主要な採集地は那珂川水系の裂田水路.裂田水路は日本書記に「裂田の溝(うなで)」として記述があり,考古学的調査からは掘削時期が弥生時代にまで遡るかもしれないという,日本でも最古級の現役用水路である.最近,周辺が遊歩道として整備されたため(写真は生物に配慮して護岸整備をしなかった区間である),以前の鄙びた面影は薄れたが,それでもやはり年月の貫録を感じさせる水路である.勿論,魚類相は那珂川本川と比べて全く遜色がない.
普段なら入ってもほとんど危険のない水路であるが,今日はまだ濁水していた.タモ網を入れてみると,澪筋の部分で急に深くなっており,水深は7,80cmはありそうである.どうやら洪水のため川底がえぐられて地形が変わってしまったらしい.調査にはかなり危険な状態であったが,できる範囲でやるしかない.

タモで慎重に川底の様子を確かめつつ採集.
採集可能な浅瀬にいるのは幼魚ばかりであったが,目的のムギツクとドンコはなんとか数尾ずつ確保できた.もう一つの目的であったカマツカは空振りだったが,今日のコンディションでは無理は禁物.またの機会に譲らざるを得なかった.

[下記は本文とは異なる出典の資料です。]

(** Sequences, by the operation that comes first. *)
Lemma legal_now {A} (Q : phase → outcome LambdaError A → Prop) p (f : N → lambda A) :
  (∀ p e, Q p (Err e)) → (∀ t, legal Q (after p SystemClock (Some t)) (f t)) → legal Q p (now_seconds ≫= f).
Proof. intros HQ Hf. split; [done|]. intros [t|]; [apply Hf|apply HQ]. Qed.
Lemma legal_result {A B} p (m : outcome LambdaError A) (f : A → lambda B) :
  (∀ a, m = Ok a → legal always p (f a)) → legal always p (result m ≫= f).
Proof. intros Hf. destruct m; simpl; [by apply Hf|done..]. Qed.
Lemma legal_update {A} p u (f : option (option Item) → lambda A) : allowed p (UpdateItem u) →
  (∀ attributes, legal always (after p (UpdateItem u) (Updated attributes)) (f (Some attributes))) →
  legal always Over (f None) → legal always p (update_item u ≫= f).
Proof.
  intros Ha Hu Hn. split; [done|]. intros [attributes| |e]; simpl; [apply Hu| |by destruct p].
  assert (after_update p ConditionalCheckFailed = Over) as -> by (by destruct p). done.
Qed.
Lemma legal_load {A} p (f : option StoredCheckpoint → lambda A) :
  (∀ row, decodes row → legal always (after p (GetItem key) (Ok row)) (f (stored_in row))) →
  legal always p (load network account ≫= f).
Proof.
  intros Hf. split; [done|]. intros [[item|]|e|s]; simpl; try done.
  - destruct (stored_of_item item) as [stored|e|s] eqn:E; [|done..].
    assert (decodes (Some item)) as Hd by (by exists stored).
    specialize (Hf (Some item) Hd). simpl in Hf. by rewrite E in Hf.
  - apply (Hf None). done.
Qed.
Lemma legal_load_end {A} p (f : option StoredCheckpoint → outcome LambdaError A) :
  legal always p (load network account ≫= fun latest => result (f latest)).
Proof. by apply legal_load. Qed.
Lemma legal_chain {A} (Q : phase → outcome LambdaError A → Prop) p id c (k : chain_answer c → outcome LambdaError A) :
  allowed p (OnChain id c) → (∀ r, Q (after p (OnChain id c) r) (k r)) → legal Q p (request (OnChain id c) k).
Proof. intros Ha Hf. split; [done|]. intros r. apply Hf. Qed.
(* ===== verification/Json.v ===== *)
(** * The kernel's JSON interface ([src/json.rs])

    Every number of the kernel's input and output travels as canonical decimal text.
    Reading and writing the texts themselves ([serde_json] on the derived traits) is a
    parameter; the theorems say which records are accepted and that each number has one
    text. *)

From S2P Require Import Prelude Bytes Text Commit Merkle Kernel JobProtocol SettlementVerifier CandidateFacts.

Open Scope string_scope.
Open Scope N_scope.
Open Scope list_scope.

Record JsonPoolInput := mkJsonPoolInput {
  jp_balance : string;
  jp_asset_usd : string;
  jp_asset_decimals : N
}.
Record JsonClaimInput := mkJsonClaimInput {
  jc_claim_id : string;
  jc_user : string;
  jc_escrow_amount : string;
  jc_min_held : string;
  jc_gross_earned_score : string;
  jc_spent_score : string;
  jc_score_to_spend : string;
  jc_booster_amount : string;
  jc_booster_held : string
}.
Record JsonKernelInput := mkJsonKernelInput {
  jk_incident_id : string;
  jk_coverage_bps : string;
  jk_booster_boost_bps : string;
  jk_insured_decimals : N;
  jk_twap_ratio : string;
  jk_underlying_usd : string;
  jk_max_cover_pool_payout_bps : string;
  jk_protocol_fee_share_bps : string;
  jk_pools : list JsonPoolInput;
  jk_claims : list JsonClaimInput
}.
Record JsonSettledRow := mkJsonSettledRow {
  js_claim_id : string;
  js_user : string;
  js_escrow_amount : string;
  js_eligible_amount : string;
  js_loss_usd : string;
  js_gross_earned_score : string;
  js_earned_score : string;
  js_score_spent : string;
  js_boosted_score : string;
  js_booster_amount : string;
  js_eligible_booster_amount : string;
  js_payout_usd : string;
  js_amounts : list string
}.
Record JsonKernelOutput := mkJsonKernelOutput {
  jo_rows : list JsonSettledRow;
  jo_pool_payouts : list string;
  jo_claim_set_hash : string;
  jo_settlement_input_hash : string;
  jo_root : string;
  jo_proofs : gmap string (list string)
}.
(** [serde_json] on the derived traits: camel-case names, unknown fields refused. *)
Class KernelJson := {
  kernel_input_from_str : string → outcome string JsonKernelInput;
  kernel_output_to_string : JsonKernelOutput → outcome string string
}.

Section Json.
Context `{HexCrate}.

Definition json_decimal (field value : string) : outcome KernelError N :=
  _ ← bail_if (str_is_empty value || ((1 <? str_len value) && starts_with "0" value) ||
               negb (str_all is_ascii_digit value) || (78 <? str_len value)) (InvalidDecimal field value);
  parsed ← ok_or (biguint_from_str value) (InvalidDecimal field value);
  _ ← uint256_word parsed;
  Ok parsed.
Definition json_address (field value : string) : outcome KernelError Address :=
  ok_or (address_from_str value) (InvalidAddress field value).

Definition indexed (name : string) (index : nat) : string :=
  name +:+ "[" +:+ to_decimal (N.of_nat index) +:+ "]".
Definition pool_of_json (index : nat) (pool : JsonPoolInput) : outcome KernelError PoolInput :=
  balance ← json_decimal (indexed "pools" index +:+ ".balance") (jp_balance pool);
  asset_usd ← json_decimal (indexed "pools" index +:+ ".assetUsd") (jp_asset_usd pool);
  Ok (mkPoolInput balance asset_usd (jp_asset_decimals pool)).
Definition claim_of_json (index : nat) (claim : JsonClaimInput) : outcome KernelError ClaimInput :=
  let prefix := indexed "claims" index in
  claim_id ← json_decimal (prefix +:+ ".claimId") (jc_claim_id claim);
  user ← json_address (prefix +:+ ".user") (jc_user claim);
  escrow_amount ← json_decimal (prefix +:+ ".escrowAmount") (jc_escrow_amount claim);
  min_held ← json_decimal (prefix +:+ ".minHeld") (jc_min_held claim);
  gross_earned_score ← json_decimal (prefix +:+ ".grossEarnedScore") (jc_gross_earned_score claim);
  spent_score ← json_decimal (prefix +:+ ".spentScore") (jc_spent_score claim);
  score_to_spend ← json_decimal (prefix +:+ ".scoreToSpend") (jc_score_to_spend claim);
  booster_amount ← json_decimal (prefix +:+ ".boosterAmount") (jc_booster_amount claim);
  booster_held ← json_decimal (prefix +:+ ".boosterHeld") (jc_booster_held claim);
  Ok (mkClaimInput claim_id user escrow_amount min_held gross_earned_score spent_score score_to_spend
        booster_amount booster_held).
(** [iter().enumerate().map(f).collect::<Result<_, _>>()]. *)
Fixpoint collect_indexed {A B} (f : nat → A → outcome KernelError B) (index : nat) (l : list A) :
    outcome KernelError (list B) :=
  match l with
  | [] => Ok []
  | x :: l => y ← f index x; ys ← collect_indexed f (S index) l; Ok (y :: ys)
  end.
Definition kernel_input_try_from (value : JsonKernelInput) : outcome KernelError KernelInput :=
  pools ← collect_indexed pool_of_json 0 (jk_pools value);
  claims ← collect_indexed claim_of_json 0 (jk_claims value);
  incident_id ← json_decimal "incidentId" (jk_incident_id value);
  coverage_bps ← json_decimal "coverageBps" (jk_coverage_bps value);
  booster_boost_bps ← json_decimal "boosterBoostBps" (jk_booster_boost_bps value);
  twap_ratio ← json_decimal "twapRatio" (jk_twap_ratio value);
  underlying_usd ← json_decimal "underlyingUsd" (jk_underlying_usd value);
  max_cover_pool_payout_bps ← json_decimal "maxCoverPoolPayoutBps" (jk_max_cover_pool_payout_bps value);
  protocol_fee_share_bps ← json_decimal "protocolFeeShareBps" (jk_protocol_fee_share_bps value);
  Ok (mkKernelInput incident_id coverage_bps booster_boost_bps (jk_insured_decimals value) twap_ratio
        underlying_usd max_cover_pool_payout_bps protocol_fee_share_bps pools claims).

Definition json_row (row : SettledRow) : JsonSettledRow :=
  {| js_claim_id := to_decimal (sr_claim_id row); js_user := address_to_string (sr_user row);
     js_escrow_amount := to_decimal (sr_escrow_amount row);
     js_eligible_amount := to_decimal (sr_eligible_amount row); js_loss_usd := to_decimal (sr_loss_usd row);
     js_gross_earned_score := to_decimal (sr_gross_earned_score row);
     js_earned_score := to_decimal (sr_earned_score row); js_score_spent := to_decimal (sr_score_spent row);
     js_boosted_score := to_decimal (sr_boosted_score row);
     js_booster_amount := to_decimal (sr_booster_amount row);
     js_eligible_booster_amount := to_decimal (sr_eligible_booster_amount row);
     js_payout_usd := to_decimal (sr_payout_usd row); js_amounts := map to_decimal (sr_amounts row) |}.
Definition json_output (value : KernelOutput) : JsonKernelOutput :=
  {| jo_rows := map json_row (ko_rows value); jo_pool_payouts := map to_decimal (ko_pool_payouts value);
     jo_claim_set_hash := ko_claim_set_hash value; jo_settlement_input_hash := ko_settlement_input_hash value;
     jo_root := ko_root value; jo_proofs := kmap to_decimal (ko_proofs value) |}.

Context `{Sha3Crate, KernelJson}.
Definition parse_json (input : string) : outcome KernelError KernelInput :=
  dto ← map_err Json (kernel_input_from_str input);
  kernel_input_try_from dto.
Definition serialize_output (output : KernelOutput) : outcome KernelError string :=
  map_err Json (kernel_output_to_string (json_output output)).
Definition compute_json (input : string) : outcome KernelError string :=
  input ← parse_json input;
  output ← allocate input;
  serialize_output output.
End Json.

(* ------------------------------------------------------------------ *)
(** ** One text for each number *)

Lemma decimal_text_short n : n < 2 ^ 256 → str_len (to_decimal n) ≤ 78.
Proof.
  intros Hn. pose proof (canonical_value _ _ (to_decimal_canonical n) (biguint_from_to n)) as Hv.
  assert (validate_incident_id (to_decimal n) = Ok tt) as Hok.
  { apply incident_id_accepted. split; [apply to_decimal_canonical|]. rewrite Hv. unfold uint256_max. lia. }
  unfold validate_incident_id in Hok. apply bail_if_ok, orb_false_iff in Hok as [Hok _].
  by apply orb_false_iff in Hok as [_ ?%N.ltb_ge].
Qed.
Lemma json_decimal_ok field s n : json_decimal field s = Ok n ↔ s = to_decimal n ∧ n < 2 ^ 256.
Proof.
  unfold json_decimal. split.
  - intros (? & Hb%bail_if_ok & (m & Hm%ok_or_ok & (w & [Hw _]%uint256_word_ok & Hs)%bind_ok)%bind_ok)%bind_ok.
    injection Hs as <-. split; [|done]. apply canonical_decimal_unique; [|done].
    apply orb_false_iff in Hb as [[[He Hz]%orb_false_iff Hd%negb_false_iff]%orb_false_iff _].
    unfold canonical_decimal. by rewrite He, Hz, Hd.
  - intros [-> Hn]. pose proof (to_decimal_canonical n) as Hc. unfold canonical_decimal in Hc.
    apply andb_true_iff in Hc as [[He Hz]%andb_true_iff Hd]. apply negb_true_iff in He, Hz.
    assert ((78 <? str_len (to_decimal n)) = false) as Hl by (by apply N.ltb_ge, decimal_text_short).
    rewrite He, Hz, Hd, Hl. cbn. rewrite biguint_from_to. cbn.
    destruct (uint256_word n) as [w|e|] eqn:E; [done| |].
    + apply uint256_word_err in E as [? _]. lia.
    + by apply uint256_word_no_panic in E.
Qed.

Section JsonFacts.
#[local] Arguments address_from_str : simpl never.
#[local] Arguments address_to_string : simpl never.
#[local] Arguments json_decimal : simpl never.
Context `{HX : HexLaws}.

(** The texts of an input. *)
Definition json_of_pool (pool : PoolInput) : JsonPoolInput :=
  mkJsonPoolInput (to_decimal (pool_balance pool)) (to_decimal (pool_asset_usd pool)) (pool_asset_decimals pool).
Definition json_of_claim (c : ClaimInput) : JsonClaimInput :=
  mkJsonClaimInput (to_decimal (ci_claim_id c)) (address_to_string (ci_user c)) (to_decimal (ci_escrow_amount c))
    (to_decimal (ci_min_held c)) (to_decimal (ci_gross_earned_score c)) (to_decimal (ci_spent_score c))
    (to_decimal (ci_score_to_spend c)) (to_decimal (ci_booster_amount c)) (to_decimal (ci_booster_held c)).
Definition json_of_input (i : KernelInput) : JsonKernelInput :=
  mkJsonKernelInput (to_decimal (ki_incident_id i)) (to_decimal (ki_coverage_bps i))
    (to_decimal (ki_booster_boost_bps i)) (ki_insured_decimals i) (to_decimal (ki_twap_ratio i))
    (to_decimal (ki_underlying_usd i)) (to_decimal (ki_max_cover_pool_payout_bps i))
    (to_decimal (ki_protocol_fee_share_bps i)) (map json_of_pool (ki_pools i)) (map json_of_claim (ki_claims i)).
(** Every number is a [uint256]. *)
Definition claim_in_range (c : ClaimInput) : Prop :=
  Forall (fun n => n < 2 ^ 256) [ci_claim_id c; ci_escrow_amount c; ci_min_held c; ci_gross_earned_score c;
    ci_spent_score c; ci_score_to_spend c; ci_booster_amount c; ci_booster_held c].
Definition pool_in_range (p : PoolInput) : Prop := pool_balance p < 2 ^ 256 ∧ pool_asset_usd p < 2 ^ 256.
Definition input_in_range (i : KernelInput) : Prop :=
  Forall (fun n => n < 2 ^ 256) [ki_incident_id i; ki_coverage_bps i; ki_booster_boost_bps i; ki_twap_ratio i;
    ki_underlying_usd i; ki_max_cover_pool_payout_bps i; ki_protocol_fee_share_bps i] ∧
  Forall pool_in_range (ki_pools i) ∧ Forall claim_in_range (ki_claims i).
(** The same texts, up to the case of the users' digits. *)
Definition same_claim (a b : JsonClaimInput) : Prop :=
  address_from_str (jc_user a) = address_from_str (jc_user b) ∧
  (jc_claim_id a, jc_escrow_amount a, jc_min_held a, jc_gross_earned_score a, jc_spent_score a,
   jc_score_to_spend a, jc_booster_amount a, jc_booster_held a) =
  (jc_claim_id b, jc_escrow_amount b, jc_min_held b, jc_gross_earned_score b, jc_spent_score b,
   jc_score_to_spend b, jc_booster_amount b, jc_booster_held b).
Definition same_input (a b : JsonKernelInput) : Prop :=
  (jk_incident_id a, jk_coverage_bps a, jk_booster_boost_bps a, jk_insured_decimals a, jk_twap_ratio a,
   jk_underlying_usd a, jk_max_cover_pool_payout_bps a, jk_protocol_fee_share_bps a, jk_pools a) =
  (jk_incident_id b, jk_coverage_bps b, jk_booster_boost_bps b, jk_insured_decimals b, jk_twap_ratio b,
   jk_underlying_usd b, jk_max_cover_pool_payout_bps b, jk_protocol_fee_share_bps b, jk_pools b) ∧
  Forall2 same_claim (jk_claims a) (jk_claims b).

Ltac decimals H := repeat match type of H with
  | (_ ≫= _) = Ok _ => let n := fresh "n" in let E := fresh "E" in
      apply bind_ok in H as (n & E & H); first [apply json_decimal_ok in E as [? ?]|idtac]
  end.
Lemma pool_of_json_ok i j p : pool_of_json i j = Ok p ↔ j = json_of_pool p ∧ pool_in_range p.
Proof.
  unfold pool_of_json, pool_in_range. split.
  - intros Hp. decimals Hp. injection Hp as <-. destruct j. cbn in *. by subst.
  - intros [-> [Hb Ha]]. cbn.
    do 2 rewrite (proj2 (json_decimal_ok _ _ _)) by (by split). by destruct p.
Qed.
Lemma claim_of_json_ok i j c : claim_of_json i j = Ok c ↔ same_claim j (json_of_claim c) ∧ claim_in_range c.
Proof.
  unfold claim_of_json, claim_in_range, same_claim. cbn zeta. split.
  - intros Hc. decimals Hc. injection Hc as <-. destruct j. cbn in *. apply ok_or_ok in E. subst.
    rewrite E, address_from_to_string. by repeat constructor.
  - intros [[Hu Ht] Hr]. destruct j, c. cbn in *. simplify_eq. rewrite address_from_to_string in Hu.
    rewrite !Forall_cons in Hr. destruct Hr as (? & ? & ? & ? & ? & ? & ? & ? & _).
    rewrite (proj2 (json_decimal_ok _ _ _)) by (by split). cbn. unfold json_address. rewrite Hu. cbn.
    by do 7 rewrite (proj2 (json_decimal_ok _ _ _)) by (by split).
Qed.
Lemma collect_indexed_ok {A B} (f : nat → A → outcome KernelError B) (R : A → B → Prop) :
  (∀ i x y, f i x = Ok y ↔ R x y) → ∀ l i ys, collect_indexed f i l = Ok ys ↔ Forall2 R l ys.
Proof.
  intros Hf l. induction l as [|x l IH]; intros i ys; cbn.
  - split; [by intros [= <-]|by inversion 1].
  - split.
    + intros (y & Hy%Hf & (ys' & Hys%IH & Hs)%bind_ok)%bind_ok. injection Hs as <-. by constructor.
    + inversion 1 as [|? y ? ys' Hy Hys]; subst. apply Hf with (i := i) in Hy. rewrite Hy. cbn.
      apply IH with (i := S i) in Hys. by rewrite Hys.
Qed.

Lemma collect_pools_ok i l pools : collect_indexed pool_of_json i l = Ok pools ↔
  l = map json_of_pool pools ∧ Forall pool_in_range pools.
Proof.
  rewrite (collect_indexed_ok _ _ pool_of_json_ok). split.
  - induction 1 as [|j p l pools [-> Hp] _ [-> IH]]; [done|]. split; [done|by constructor].
  - intros [-> Hp]. induction Hp as [|p pools Hp _ IH]; cbn; by constructor.
Qed.
Lemma collect_claims_ok i l claims : collect_indexed claim_of_json i l = Ok claims ↔
  Forall2 same_claim l (map json_of_claim claims) ∧ Forall claim_in_range claims.
Proof.
  rewrite (collect_indexed_ok _ _ claim_of_json_ok). split.
  - induction 1 as [|j c l claims [Hc Hr] _ [IH1 IH2]]; split; by constructor.
  - intros [Hs Hr]. revert l Hs. induction Hr as [|c claims Hc _ IH]; intros l Hs.
    + apply Forall2_nil_inv_r in Hs as ->. constructor.
    + apply Forall2_cons_inv_r in Hs as (j & l' & Hj & Hs & ->). constructor; [by split|by apply IH].
Qed.

(** The kernel's input is accepted exactly in one form: every number in canonical decimal
    text below [2^256], the users' addresses in either case; reading gives back the input
    that was written, and two inputs never share a text. *)
Theorem json_input_roundtrip (j : JsonKernelInput) (i : KernelInput) :
  kernel_input_try_from j = Ok i ↔ same_input j (json_of_input i) ∧ input_in_range i.
Proof.
  unfold kernel_input_try_from, same_input, input_in_range. split.
  - intros Hs. apply bind_ok in Hs as (pools & [Hp Hpr]%collect_pools_ok & Hs).
    apply bind_ok in Hs as (claims & [Hc Hcr]%collect_claims_ok & Hs). decimals Hs. injection Hs as <-.
    destruct j. cbn in *. subst. by repeat constructor.
  - intros [[Hj Hc] (Hr & Hpr & Hcr)]. destruct j, i. cbn in *. simplify_eq.
    rewrite (proj2 (collect_pools_ok _ _ _)) by (by split). cbn.
    rewrite (proj2 (collect_claims_ok _ _ _)) by (by split). cbn.
    rewrite !Forall_cons in Hr. destruct Hr as (? & ? & ? & ? & ? & ? & ? & _).
    by do 7 rewrite (proj2 (json_decimal_ok _ _ _)) by (by split).
Qed.
End JsonFacts.
(** * Spam classifier service: text normalisation, classification and
      the training coordinator

    A shallow embedding of [spam_classifier.py] and [app.py].

    - Python [str] values are [string]s; a character is read as the code
      point of the same number (U+0000 .. U+00FF).
    - The statistical library (feature extraction, the two classifiers,
      the metrics) is an interface, [Sklearn], whose operations may raise.
    - Code that reads or writes shared objects (the global
      [training_status] dictionary, the global [classifier], [sys.stdout],
      [training_lock]) is written in a small free monad, [prog], whose
      actions are the individual reads and writes; [run] executes a
      program on its own and [exec] interleaves the threads of the server
      under a schedule. *)

From Stdlib Require Import List String Ascii Bool Arith ZArith QArith Lia.
From Stdlib Require Import Sorting.Sorted Numbers.DecimalString.
Import ListNotations.

Local Open Scope string_scope.
Local Open Scope list_scope.
Local Open Scope nat_scope.

(* ===================================================================== *)
(** * Text normalisation ([preprocess_text])                              *)
(* ===================================================================== *)

Module Text.

(** Code point of a character. *)
Definition code (c : ascii) : nat := nat_of_ascii c.

(** [A-Z] *)
Definition is_ascii_upper (c : ascii) : bool :=
  (65 <=? code c) && (code c <=? 90).

(** [a-z] *)
Definition is_ascii_lower (c : ascii) : bool :=
  (97 <=? code c) && (code c <=? 122).
(** * CV-Analyzer: string matching, scoring and ranking

    A shallow embedding of
      - [engine/algorithms.py]  (Brute Force, Rabin-Karp, KMP),
      - [engine/analyzer.py]    (single-CV scoring, batch statistics, ranking),
      - [extractors/pdf_extractor.py] (validation and timing of an extraction),
    followed by the properties of these functions.

    Conventions of the embedding.
      - A Python [str] is the list of its code points ([list Z]); [ord] is the
        identity.  Names that are only compared with literals (algorithm
        names, file names) are [string]s.
      - Loop counters and indices are [nat]: every subtraction on them in the
        source is guarded ([m > n] returns early, [j != 0], [length != 0]) or
        covered by a loop invariant proved below ([j <= i] in KMP).
      - Indexing [l[i]] is [getitem], which raises [IndexError] out of range.
      - Python [float] is IEEE binary64, i.e. Rocq's primitive [float].
      - [while] loops whose termination depends on the data carry a bound on
        the number of iterations; reaching the bound yields [Unfinished], and
        the theorems show that this never happens.
      - Wall-clock fields ([execution_time], [timestamp]) are left out of the
        search and analysis records; the extractor, whose timing is a subject
        of its own, takes the clock readings as arguments. *)

From Stdlib Require Import ZArith List Floats Uint63 Lia Sorted Bool.
From Stdlib Require Import String Ascii.
From stdpp Require Import base list.
Import ListNotations.
(** * randperm: pseudo-random permutation of the lines of a file

    A shallow embedding of [Main.cpp] (ReadStrings, GetEpochTime, Randomize,
    WriteStrings, main) together with the properties its description
    states about it. *)

From Equations Require Import Equations.
From Equations.Prop Require Import Logic.
From Stdlib Require Import ZArith QArith Ascii String.
From stdpp Require Import base tactics option list gmap strings.

Local Open Scope nat_scope.

(** ** Vectors

    A [std::vector<t>] is a [list t]; [v[i]] is the list lookup [v !! i].
    [operator[]] does no bounds check: an index past the end is undefined
    behaviour, which the loops below report as [None]. *)

Section Vector.
Context {A : Type}.

(** [std::swap(v[i], v[j])]: the two slots exchange their contents.  Both
    references are taken before anything is written, and when they alias
    ([i = j]) the exchange leaves the slot as it was. *)
Definition swap (v : list A) (i j : nat) : list A :=
  match v !! i, v !! j with
  | Some x, Some y => <[j := x]> (<[i := y]> v)
  | _, _ => v
  end.

Lemma swap_length v i j : length (swap v i j) = length v.
Proof.
  unfold swap. destruct (v !! i), (v !! j); trivial.
  by rewrite !length_insert.
Qed.

End Vector.

(** ** The shuffle *)

Section Shuffle.
Context {A G : Type}.

(** [std::uniform_int_distribution<size_t>(a, b)(g)]: one draw of an
    integer from the engine state [g], giving the value and the engine
    state after the draw.  The distribution and the engine belong to the
    C++ library, so they are parameters here. *)
Variable uniform_int_distribution : nat → nat → G → nat * G.

(** The [for] loop of [Randomize], entered with loop variable [i]. *)
Equations? Randomize_loop (i : nat) (stdRandom : G) (v : list A)
  : option (list A * G) by wf (length v - i) lt :=
  Randomize_loop i stdRandom v with lt_dec i (length v) := {
    | right _ => Some (v, stdRandom)
    | left _ with uniform_int_distribution 0 i stdRandom := {
        | (j, stdRandom') with lt_dec j (length v) := {
            | left _ => Randomize_loop (S i) stdRandom' (swap v i j)
            | right _ => None } } }.
Proof. rewrite swap_length. lia. Qed.

End Shuffle.

(** [GetEpochTime<unsigned>()]: [now] is what [std::time(0)] returns, a
    count of whole seconds; the [static_cast] to a 32-bit [unsigned] keeps
    it modulo [2^32]. *)
Definition GetEpochTime (now : Z) : Z := (now mod 2 ^ 32)%Z.

Section Randomize.
Context {A G : Type}.

(** [std::default_random_engine::seed]: the engine state a seed gives. *)
Variable seed : Z → G.
Variable uniform_int_distribution : nat → nat → G → nat * G.

(** [Randomize(v)], run when the clock reads [now].  The engine is a local
    of the function, so only the vector comes back. *)
Definition Randomize (now : Z) (v : list A) : option (list A) :=
  let stdRandom := seed (GetEpochTime now) in
  fst <$> Randomize_loop uniform_int_distribution 0 stdRandom v.

End Randomize.

(** ** Files and streams

    A [std::string] and the text of a file are sequences of [char]:
    [list ascii].  The streams are seen as the program sees them, after
    whatever translation of line ends the platform does in text mode. *)

Definition newline : ascii := "010"%char.

(** The characters [std::getline] extracts from a stream that is not at its
    end: the line up to the first line break, and what stays in the stream
    (the line break is extracted and dropped). *)
Fixpoint getline_extract (infile : list ascii) : list ascii * list ascii :=
  match infile with
  | [] => ([], [])
  | c :: rest =>
      if decide (c = newline) then ([], rest)
      else let '(strLine, rest') := getline_extract rest in (c :: strLine, rest')
  end.

(** [std::getline(infile, strLine)] as the [while] condition reads it: at the
    end of the stream nothing is extracted, the stream fails and the result
    is false ([None]); otherwise the line and the rest of the stream. *)
Definition getline (infile : list ascii) : option (list ascii * list ascii) :=
  match infile with
  | [] => None
  | _ :: _ => Some (getline_extract infile)
  end.

Lemma getline_extract_length infile :
  length (getline_extract infile).2 ≤ length infile.
Proof.
  induction infile as [|c rest IH]; simpl; [lia|].
  case_decide; simpl; [lia|].
  destruct (getline_extract rest); simpl in *; lia.
Qed.

Lemma getline_shorter infile strLine rest :
  getline infile = Some (strLine, rest) → length rest < length infile.
Proof.
  destruct infile as [|c s]; [done|].
  intros [= Hx]. pose proof (getline_extract_length s) as Hs.
  revert Hx. simpl. case_decide.
  - intros [= <- <-]. lia.
  - destruct (getline_extract s). intros [= <- <-]. simpl in *. lia.
Qed.

(** The [while] loop of [ReadStrings] over the open stream. *)
Equations? ReadStrings_loop (infile : list ascii) (v : list (list ascii))
  : list (list ascii) by wf (length infile) lt :=
  ReadStrings_loop infile v with inspect (getline infile) := {
    | exist _ None _ => v
    | exist _ (Some (strLine, rest)) _ with decide (strLine = []) := {
        | left _ => ReadStrings_loop rest v
        | right _ => ReadStrings_loop rest (v ++ [strLine]) } }.
Proof. all: by eapply getline_shorter. Qed.

(** The [for] loop of [WriteStrings] over the open stream: [outfile] is
    what has been written so far. *)
Fixpoint WriteStrings_loop (outfile : list ascii) (v : list (list ascii))
  : list ascii :=
  match v with
  | [] => outfile
  | s :: v' => WriteStrings_loop (outfile ++ s ++ [newline]) v'
  end.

午後3時,魚を抱えて,新幹線の那珂川町民専用駅から帰途についた.

これでも新幹線の駅です.一応.
7時30分帰学して獲物の解剖.採集個体数は少なかったが,目的のムシは数個体ずつ確保できた.ひとまずミッション終了である.
採集を手伝ってくれたO本さん.K林さん,H嘉さん,どうもありがとうございました.また機会があれば採集(と飲み会)に行きましょう.